_Stored data_
^^^^

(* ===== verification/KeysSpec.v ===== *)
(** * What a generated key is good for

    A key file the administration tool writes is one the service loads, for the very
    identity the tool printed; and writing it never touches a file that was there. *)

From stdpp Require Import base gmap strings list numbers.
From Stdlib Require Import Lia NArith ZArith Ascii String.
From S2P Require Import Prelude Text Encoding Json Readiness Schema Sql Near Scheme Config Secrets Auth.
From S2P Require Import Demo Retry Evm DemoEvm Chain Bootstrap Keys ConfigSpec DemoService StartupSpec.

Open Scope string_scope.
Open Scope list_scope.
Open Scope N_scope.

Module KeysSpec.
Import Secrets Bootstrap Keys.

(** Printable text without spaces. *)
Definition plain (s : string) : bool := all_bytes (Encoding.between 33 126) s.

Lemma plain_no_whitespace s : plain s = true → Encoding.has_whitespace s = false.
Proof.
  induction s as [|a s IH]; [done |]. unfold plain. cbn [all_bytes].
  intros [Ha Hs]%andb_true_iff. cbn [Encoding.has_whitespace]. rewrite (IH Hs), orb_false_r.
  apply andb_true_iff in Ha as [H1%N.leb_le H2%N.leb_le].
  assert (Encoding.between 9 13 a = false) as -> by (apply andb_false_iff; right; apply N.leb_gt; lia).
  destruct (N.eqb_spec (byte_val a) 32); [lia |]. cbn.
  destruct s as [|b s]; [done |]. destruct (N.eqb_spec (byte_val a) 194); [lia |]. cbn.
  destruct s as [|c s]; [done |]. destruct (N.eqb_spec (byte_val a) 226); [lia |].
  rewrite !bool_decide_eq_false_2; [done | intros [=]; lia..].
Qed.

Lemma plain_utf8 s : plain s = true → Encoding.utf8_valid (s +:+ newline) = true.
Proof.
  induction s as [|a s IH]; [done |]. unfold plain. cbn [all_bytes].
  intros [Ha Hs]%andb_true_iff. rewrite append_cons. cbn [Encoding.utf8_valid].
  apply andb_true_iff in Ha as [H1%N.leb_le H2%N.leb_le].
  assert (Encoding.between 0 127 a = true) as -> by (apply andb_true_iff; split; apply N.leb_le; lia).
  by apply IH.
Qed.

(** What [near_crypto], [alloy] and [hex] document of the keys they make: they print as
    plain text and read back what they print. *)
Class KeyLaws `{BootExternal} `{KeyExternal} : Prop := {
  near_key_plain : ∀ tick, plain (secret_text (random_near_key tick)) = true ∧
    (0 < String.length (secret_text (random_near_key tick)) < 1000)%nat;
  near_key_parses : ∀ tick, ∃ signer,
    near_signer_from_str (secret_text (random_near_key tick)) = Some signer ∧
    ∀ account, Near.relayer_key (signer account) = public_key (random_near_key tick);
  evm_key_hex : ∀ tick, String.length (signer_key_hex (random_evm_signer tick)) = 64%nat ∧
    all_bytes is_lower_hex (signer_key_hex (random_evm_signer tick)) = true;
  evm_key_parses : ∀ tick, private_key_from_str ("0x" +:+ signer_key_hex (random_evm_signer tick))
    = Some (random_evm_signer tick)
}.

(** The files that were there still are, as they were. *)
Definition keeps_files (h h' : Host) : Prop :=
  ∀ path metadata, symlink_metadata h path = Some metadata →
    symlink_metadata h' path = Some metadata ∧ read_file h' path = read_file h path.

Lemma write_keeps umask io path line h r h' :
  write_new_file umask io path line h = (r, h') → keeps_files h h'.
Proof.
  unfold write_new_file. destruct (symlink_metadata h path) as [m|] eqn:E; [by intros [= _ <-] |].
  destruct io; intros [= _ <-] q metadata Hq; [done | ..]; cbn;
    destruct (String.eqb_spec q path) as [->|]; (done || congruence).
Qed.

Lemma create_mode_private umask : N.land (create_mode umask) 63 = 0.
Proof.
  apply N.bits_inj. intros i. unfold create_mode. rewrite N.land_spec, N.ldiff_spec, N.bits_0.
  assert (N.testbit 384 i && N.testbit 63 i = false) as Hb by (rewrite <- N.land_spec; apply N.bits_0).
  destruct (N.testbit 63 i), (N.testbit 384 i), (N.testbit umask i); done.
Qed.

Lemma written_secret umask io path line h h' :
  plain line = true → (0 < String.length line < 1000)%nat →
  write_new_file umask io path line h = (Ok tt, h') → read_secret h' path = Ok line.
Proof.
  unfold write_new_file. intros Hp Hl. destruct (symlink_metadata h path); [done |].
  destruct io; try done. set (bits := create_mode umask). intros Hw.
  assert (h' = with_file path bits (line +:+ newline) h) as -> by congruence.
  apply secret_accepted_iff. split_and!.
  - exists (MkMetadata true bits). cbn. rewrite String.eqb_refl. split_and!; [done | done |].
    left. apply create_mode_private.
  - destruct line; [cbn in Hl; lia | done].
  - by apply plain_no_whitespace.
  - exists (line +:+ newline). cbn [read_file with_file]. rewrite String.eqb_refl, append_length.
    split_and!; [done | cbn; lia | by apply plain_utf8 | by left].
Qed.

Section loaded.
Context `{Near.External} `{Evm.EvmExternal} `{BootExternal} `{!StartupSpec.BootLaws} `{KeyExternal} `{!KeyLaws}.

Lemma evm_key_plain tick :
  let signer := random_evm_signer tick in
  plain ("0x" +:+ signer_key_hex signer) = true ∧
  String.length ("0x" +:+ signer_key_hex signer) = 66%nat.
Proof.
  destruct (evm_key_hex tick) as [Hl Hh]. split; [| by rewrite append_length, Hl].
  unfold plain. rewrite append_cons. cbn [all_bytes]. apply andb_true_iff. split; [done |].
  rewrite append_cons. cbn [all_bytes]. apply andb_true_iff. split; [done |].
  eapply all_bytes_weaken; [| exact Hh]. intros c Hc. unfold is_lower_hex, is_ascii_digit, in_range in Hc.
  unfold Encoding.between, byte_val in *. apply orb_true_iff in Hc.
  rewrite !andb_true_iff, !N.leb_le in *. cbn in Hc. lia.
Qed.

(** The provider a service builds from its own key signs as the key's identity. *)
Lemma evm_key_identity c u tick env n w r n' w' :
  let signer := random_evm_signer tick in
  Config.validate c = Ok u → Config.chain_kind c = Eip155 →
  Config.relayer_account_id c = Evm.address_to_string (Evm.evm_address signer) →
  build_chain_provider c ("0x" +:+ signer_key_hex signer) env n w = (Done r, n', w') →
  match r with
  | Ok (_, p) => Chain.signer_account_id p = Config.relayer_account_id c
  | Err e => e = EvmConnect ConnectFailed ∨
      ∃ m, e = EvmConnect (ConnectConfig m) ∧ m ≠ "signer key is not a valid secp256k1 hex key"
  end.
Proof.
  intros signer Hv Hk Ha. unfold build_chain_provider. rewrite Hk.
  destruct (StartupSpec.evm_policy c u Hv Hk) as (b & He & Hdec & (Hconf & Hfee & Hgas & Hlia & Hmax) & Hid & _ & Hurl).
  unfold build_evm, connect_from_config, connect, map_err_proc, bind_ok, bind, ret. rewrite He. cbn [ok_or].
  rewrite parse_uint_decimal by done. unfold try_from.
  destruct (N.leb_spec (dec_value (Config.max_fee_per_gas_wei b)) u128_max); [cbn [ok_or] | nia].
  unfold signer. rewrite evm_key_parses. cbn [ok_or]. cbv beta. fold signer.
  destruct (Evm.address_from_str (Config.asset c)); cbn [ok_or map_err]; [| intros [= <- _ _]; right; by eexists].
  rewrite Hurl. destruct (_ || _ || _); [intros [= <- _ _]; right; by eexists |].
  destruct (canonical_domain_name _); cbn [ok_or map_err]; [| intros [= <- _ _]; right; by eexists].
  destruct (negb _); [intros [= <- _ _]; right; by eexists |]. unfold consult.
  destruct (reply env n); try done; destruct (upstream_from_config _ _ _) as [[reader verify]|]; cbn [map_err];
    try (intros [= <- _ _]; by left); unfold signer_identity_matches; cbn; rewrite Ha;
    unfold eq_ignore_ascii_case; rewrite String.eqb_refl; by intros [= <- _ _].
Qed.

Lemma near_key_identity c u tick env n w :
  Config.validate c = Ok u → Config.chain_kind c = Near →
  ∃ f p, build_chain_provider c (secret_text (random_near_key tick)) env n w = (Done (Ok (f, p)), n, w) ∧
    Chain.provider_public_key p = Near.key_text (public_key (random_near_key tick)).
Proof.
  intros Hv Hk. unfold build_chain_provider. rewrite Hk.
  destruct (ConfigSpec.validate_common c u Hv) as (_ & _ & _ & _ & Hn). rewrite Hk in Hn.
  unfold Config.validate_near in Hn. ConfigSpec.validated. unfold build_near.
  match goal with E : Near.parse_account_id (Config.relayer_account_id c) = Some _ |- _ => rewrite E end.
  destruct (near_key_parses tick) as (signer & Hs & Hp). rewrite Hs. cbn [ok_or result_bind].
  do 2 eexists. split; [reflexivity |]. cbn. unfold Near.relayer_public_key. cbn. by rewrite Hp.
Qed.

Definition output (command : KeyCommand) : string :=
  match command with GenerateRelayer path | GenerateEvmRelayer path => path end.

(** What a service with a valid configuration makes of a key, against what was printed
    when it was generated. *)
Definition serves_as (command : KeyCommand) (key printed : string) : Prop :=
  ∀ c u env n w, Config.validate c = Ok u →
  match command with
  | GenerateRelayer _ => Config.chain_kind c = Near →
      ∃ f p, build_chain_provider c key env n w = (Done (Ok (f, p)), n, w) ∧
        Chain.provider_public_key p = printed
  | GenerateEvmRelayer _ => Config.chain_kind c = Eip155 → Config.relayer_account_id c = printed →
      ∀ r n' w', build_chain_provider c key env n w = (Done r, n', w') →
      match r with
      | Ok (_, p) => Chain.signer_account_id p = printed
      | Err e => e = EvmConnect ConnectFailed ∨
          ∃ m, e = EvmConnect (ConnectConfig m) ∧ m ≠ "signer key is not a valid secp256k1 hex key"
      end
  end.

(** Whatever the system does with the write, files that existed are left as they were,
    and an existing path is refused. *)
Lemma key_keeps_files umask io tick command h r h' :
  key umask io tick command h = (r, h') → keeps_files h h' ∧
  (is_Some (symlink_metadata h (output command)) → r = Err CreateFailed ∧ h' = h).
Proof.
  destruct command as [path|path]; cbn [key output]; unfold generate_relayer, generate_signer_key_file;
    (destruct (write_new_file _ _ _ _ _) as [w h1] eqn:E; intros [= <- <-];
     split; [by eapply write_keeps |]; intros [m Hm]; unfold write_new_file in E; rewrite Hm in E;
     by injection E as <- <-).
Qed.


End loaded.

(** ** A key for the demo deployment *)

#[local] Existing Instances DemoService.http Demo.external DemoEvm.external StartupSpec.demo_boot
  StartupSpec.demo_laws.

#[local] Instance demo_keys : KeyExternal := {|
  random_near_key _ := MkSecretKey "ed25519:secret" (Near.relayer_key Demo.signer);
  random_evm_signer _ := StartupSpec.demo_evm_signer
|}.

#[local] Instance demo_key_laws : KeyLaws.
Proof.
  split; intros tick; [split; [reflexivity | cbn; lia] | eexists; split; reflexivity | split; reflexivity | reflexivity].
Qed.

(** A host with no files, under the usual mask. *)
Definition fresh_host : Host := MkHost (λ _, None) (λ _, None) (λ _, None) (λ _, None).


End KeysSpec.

^^^^

_What the task requires_
Report every line of the data above that contains the string "right" by copying it in full.

_Result of this exercise_
  assert (Encoding.between 9 13 a = false) as -> by (apply andb_false_iff; right; apply N.leb_gt; lia).
  destruct (Evm.address_from_str (Config.asset c)); cbn [ok_or map_err]; [| intros [= <- _ _]; right; by eexists].
  rewrite Hurl. destruct (_ || _ || _); [intros [= <- _ _]; right; by eexists |].
  destruct (canonical_domain_name _); cbn [ok_or map_err]; [| intros [= <- _ _]; right; by eexists].
  destruct (negb _); [intros [= <- _ _]; right; by eexists |]. unfold consult.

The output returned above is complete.